Lemma lop_exec_spec m l xs op :
  repr m l xs → zlen xs + 1 < 2 ^ 64 →
  ∃ m' l' b xs', lop_exec m l op = Some (m', l', b) ∧ repr m' l' xs' ∧
    (outcomes m', xs'.*2, b) = seq_exec (outcomes m) xs.*2 op.
Proof.
  intros Hr Hlen. destruct op as [v|v|i v after|i|]; cbn [lop_exec seq_exec].
  - destruct (listAddNodeHead_spec m l xs v Hr Hlen) as (r & -> & Hi).
    destruct (inserted_values m l [] xs v r Hr Hi) as (xs' & Hr' & E).
    destruct r as [[m' l'] b]. by exists m', l', b, xs'.
  - destruct (listAddNodeTail_spec m l xs v Hr Hlen) as (r & -> & Hi).
    destruct (inserted_values m l xs [] v r) as (xs' & Hr' & E); [by rewrite app_nil_r|done|].
    destruct r as [[m' l'] b]. exists m', l', b, xs'. by rewrite app_nil_r in E.
  - rewrite (index_position m l xs i Hr), length_fmap. cbn [mbind option_bind].
    destruct (position (length xs) i) as [k|] eqn:Hk; [|by exists m, l, false, xs].
    apply position_split in Hk as (ys & a & w & zs & -> & <- & Ha). cbn [mbind option_bind].
    rewrite Ha. destruct (listInsertNode_spec m l ys a w zs v after Hr Hlen) as (r & -> & Hi).
    destruct after.
    + destruct (inserted_values m l (ys ++ [(a, w)]) zs v r) as (xs' & Hr' & E);
        [by rewrite <- app_assoc|done|].
      destruct r as [[m' l'] b]. exists m', l', b, xs'. split_and!; [done|done|].
      rewrite take_mid_S, drop_mid_S. rewrite <- app_assoc in E. cbn [fst snd] in *. rewrite E.
      by rewrite (fmap_app snd ys [_]).
    + destruct (inserted_values m l ys ((a, w) :: zs) v r Hr Hi) as (xs' & Hr' & E).
      destruct r as [[m' l'] b]. exists m', l', b, xs'. split_and!; [done|done|].
      rewrite take_mid, drop_mid. exact E.
  - rewrite (index_position m l xs i Hr), length_fmap. cbn [mbind option_bind].
    destruct (position (length xs) i) as [k|] eqn:Hk; [|by exists m, l, false, xs].
    apply position_split in Hk as (ys & a & w & zs & -> & <- & Ha). cbn [mbind option_bind].
    rewrite Ha.
    destruct (listDelNode_spec m l ys a w zs Hr ltac:(lia)) as (m' & l' & -> & Hr' & _ & _ & _ & Ho & _).
    cbn [mbind option_bind]. exists m', l', true, (ys ++ zs). split_and!; [done|done|].
    rewrite take_mid, drop_mid_S, Ho, fmap_app. done.
  - destruct (listRotate_spec m l xs Hr) as (m' & l' & ys & -> & Hr' & Ho & _ & _ & _ & _ & H1 & H2 & _).
    cbn [mbind option_bind]. exists m', l', true, ys. split_and!; [done|done|]. rewrite Ho.
    destruct (seg_last xs) as [->|(zs & a & v & ->)]; [by rewrite H2|].
    rewrite (H1 zs (a, v)) by done. rewrite fmap_app. change ([(a, v)].*2) with [v].
    rewrite last_snoc, length_app. cbn [length]. rewrite Nat.add_sub.
    by rewrite take_app_length.
Qed.
(* ===== verification/Sds.v ===== *)
(** * Dynamic strings ([redis-3.2/src/sds.c] and [sds.h])

    An [sds] string is a block with a header of one of five types and the
    bytes of the string, a NUL and free space.  The model keeps the header
    fields at the width of their type and the bytes after the header; the
    type-5 header has a 5-bit length and no allocation field.  The allocator
    ([zmalloc]) never returns [NULL]: it aborts the process instead.  [None]
    is an access outside the block or a failed assertion; the bytes an
    allocation adds are the arbitrary function [junk]. *)

From S2P Require Import Prelude Decimal Util.

Definition SDS_TYPE_5 : Z := 0.
Definition SDS_TYPE_8 : Z := 1.
Definition SDS_TYPE_16 : Z := 2.
Definition SDS_TYPE_32 : Z := 3.
Definition SDS_TYPE_64 : Z := 4.
Definition SDS_MAX_PREALLOC : Z := 1024 * 1024.

Record sds := mk_sds { ty : Z; hlen : Z; halloc : Z; buf : list Z }.

(** The width of the length field of a header type. *)
Definition width (t : Z) : Z :=
  if t =? SDS_TYPE_5 then 5 else if t =? SDS_TYPE_8 then 8
  else if t =? SDS_TYPE_16 then 16 else if t =? SDS_TYPE_32 then 32 else 64.

Definition sdsHdrSize (t : Z) : Z :=
  if t =? SDS_TYPE_5 then 1 else if t =? SDS_TYPE_8 then 3
  else if t =? SDS_TYPE_16 then 5 else if t =? SDS_TYPE_32 then 9 else 17.

Definition sdsReqType (string_size : Z) : Z :=
  if string_size <? 2 ^ 5 then SDS_TYPE_5
  else if string_size <? 2 ^ 8 then SDS_TYPE_8
  else if string_size <? 2 ^ 16 then SDS_TYPE_16
  else if string_size <? 2 ^ 32 then SDS_TYPE_32
  else SDS_TYPE_64.

(** ** Header accessors ([sds.h]) *)

Definition sdslen (s : sds) : Z := hlen s.
Definition sdsalloc (s : sds) : Z := if ty s =? SDS_TYPE_5 then hlen s else halloc s.
Definition sdsavail (s : sds) : Z := if ty s =? SDS_TYPE_5 then 0 else halloc s - hlen s.
Definition sdssetlen (s : sds) (n : Z) : sds :=
  mk_sds (ty s) (wrapu (width (ty s)) n) (halloc s) (buf s).
Definition sdssetalloc (s : sds) (n : Z) : sds :=
  if ty s =? SDS_TYPE_5 then s
  else mk_sds (ty s) (hlen s) (wrapu (width (ty s)) n) (buf s).

Definition set_buf (s : sds) (b : list Z) : sds := mk_sds (ty s) (hlen s) (halloc s) b.

(** [memcpy(s+off, bs, ...)] and [s[off] = c]. *)
Definition swrite (s : sds) (off : Z) (bs : list Z) : option sds :=
  b ← mwrite (buf s) off bs; Some (set_buf s b).

(** ** Creation *)

(** [init] is [NULL] or a buffer; its first [initlen] bytes are copied. *)
Definition sdsnewlen (init : option (list Z)) (initlen : Z) : option sds :=
  let type := sdsReqType initlen in
  let type := if (type =? SDS_TYPE_5) && (initlen =? 0) then SDS_TYPE_8 else type in
  bytes ← match init with
          | None => Some (replicate (Z.to_nat initlen) 0)
          | Some m => mread m 0 initlen
          end;
  Some (mk_sds type (wrapu (width type) initlen)
    (if type =? SDS_TYPE_5 then 0 else wrapu (width type) initlen) (bytes ++ [0])).

Definition sdsempty : option sds := sdsnewlen (Some []) 0.

(** [init] is a NUL-terminated buffer. *)
Definition sdsnew (init : list Z) : option sds := sdsnewlen (Some init) (zlen (cstr init)).

Definition sdsdup (s : sds) : option sds := sdsnewlen (Some (buf s)) (sdslen s).
(* ===== verification/Lzf.v ===== *)
(** * LZF compression ([redis-3.2/src/lzf_c.c] and [lzf_d.c])

    The compressor of RDB strings and quicklist nodes.  Buffers are lists of
    bytes, [ip], [op] and [ref] are indexes, [None] is an access outside a
    buffer and [Some None] the result 0 (the data does not fit, or the input
    is malformed).  The configuration is the one of [lzfP.h] on a 64-bit
    host: offsets in the hash table, [VERY_FAST], no initialisation of the
    table ([INIT_HTAB] 0) and [CHECK_INPUT].  The uninitialised table is the
    arbitrary function [htab0]. *)

From S2P Require Import Prelude.

Definition HLOG : Z := 16.
Definition HSIZE : Z := Z.shiftl 1 HLOG.
Definition MAX_LIT : Z := 2 ^ 5.
Definition MAX_OFF : Z := 2 ^ 13.
Definition MAX_REF : Z := 2 ^ 8 + 2 ^ 3.

Definition put (m : list Z) (i c : Z) : option (list Z) := mwrite m i [u8 c].

(** ** Decompression *)

(** [*op++ = *ref++], [n] times; [acc] is what was written so far. *)
Fixpoint copy_bytes (n : nat) (acc : list Z) (ref : Z) : option (list Z) :=
  match n with
  | O => Some acc
  | S n => c ← get acc ref; copy_bytes n (acc ++ [c]) (ref + 1)
  end.

(** The copy of a back reference: [memcpy] for long disjoint areas. *)
Definition copy_ref (acc : list Z) (ref len : Z) : option (list Z) :=
  if (len >? 9) && (zlen acc >=? ref + (len + 2)) then
    b ← mread acc ref (len + 2); Some (acc ++ b)
  else copy_bytes (Z.to_nat (len + 2)) acc ref.

(** The body of the [do] loop; [Some None] is [return 0]. *)
Definition decompress_step (inp : list Z) (ip : Z) (acc : list Z) (out_len : Z)
  : option (option (Z * list Z)) :=
  let in_end := zlen inp in
  let op := zlen acc in
  ctrl ← get inp ip;
  let ip := ip + 1 in
  if ctrl <? 2 ^ 5 then
    let ctrl := ctrl + 1 in
    if op + ctrl >? out_len then Some None
    else if ip + ctrl >? in_end then Some None
    else b ← mread inp ip ctrl; Some (Some (ip + ctrl, acc ++ b))
  else
    let len := Z.shiftr ctrl 5 in
    let ref := op - Z.shiftl (Z.land ctrl 0x1f) 8 - 1 in
    if ip >=? in_end then Some None else
    r ← (if len =? 7 then
           c ← get inp ip;
           if ip + 1 >=? in_end then Some None else Some (Some (len + c, ip + 1))
         else Some (Some (len, ip)));
    match r with
    | None => Some None
    | Some (len, ip) =>
        c ← get inp ip;
        let ref := ref - c in
        let ip := ip + 1 in
        if op + len + 2 >? out_len then Some None
        else if ref <? 0 then Some None
        else acc ← copy_ref acc ref len; Some (Some (ip, acc))
    end.

Fixpoint decompress_loop (fuel : nat) (inp : list Z) (ip : Z) (acc : list Z) (out_len : Z)
  : option (option (list Z)) :=
  match fuel with
  | O => None
  | S fuel =>
      r ← decompress_step inp ip acc out_len;
      match r with
      | None => Some None
      | Some (ip, acc) =>
          if ip <? zlen inp then decompress_loop fuel inp ip acc out_len else Some (Some acc)
      end
  end.

Definition lzf_decompress (inp : list Z) (out_len : Z) : option (option (list Z)) :=
  decompress_loop (S (length inp)) inp 0 [] out_len.

(** ** Compression *)

Definition FRST (inp : list Z) (p : Z) : option Z :=
  a ← get inp p; b ← get inp (p + 1); Some (Z.lor (Z.shiftl a 8) b).
Definition NEXT (inp : list Z) (v p : Z) : option Z :=
  c ← get inp (p + 2); Some (u32 (Z.lor (Z.shiftl v 8) c)).
Definition IDX (h : Z) : Z :=
  Z.land (u32 (Z.shiftr h (3 * 8 - HLOG) - u32 (h * 5))) (HSIZE - 1).

Record cstate := mk_cstate {
  ip : Z; op : Z; lit : Z; hval : Z;
  htab : gmap Z Z;
  out : list Z
}.

Section compress.
Context (htab0 : Z → Z) (inp : list Z).

(** A slot of the table is an [unsigned int]. *)
Definition hget (h : gmap Z Z) (i : Z) : Z :=
  u32 (match h !! i with Some p => p | None => htab0 i end).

--------

### Task item
Copy out, exactly and alone, the lines of the entries above between the ones holding "Fixpoint copy_bytes (n" and "Definition decompress_step (inp", inclusive.

### Solution to this exercise
Fixpoint copy_bytes (n : nat) (acc : list Z) (ref : Z) : option (list Z) :=
  match n with
  | O => Some acc
  | S n => c ← get acc ref; copy_bytes n (acc ++ [c]) (ref + 1)
  end.

(** The copy of a back reference: [memcpy] for long disjoint areas. *)
Definition copy_ref (acc : list Z) (ref len : Z) : option (list Z) :=
  if (len >? 9) && (zlen acc >=? ref + (len + 2)) then
    b ← mread acc ref (len + 2); Some (acc ++ b)
  else copy_bytes (Z.to_nat (len + 2)) acc ref.

(** The body of the [do] loop; [Some None] is [return 0]. *)
Definition decompress_step (inp : list Z) (ip : Z) (acc : list Z) (out_len : Z)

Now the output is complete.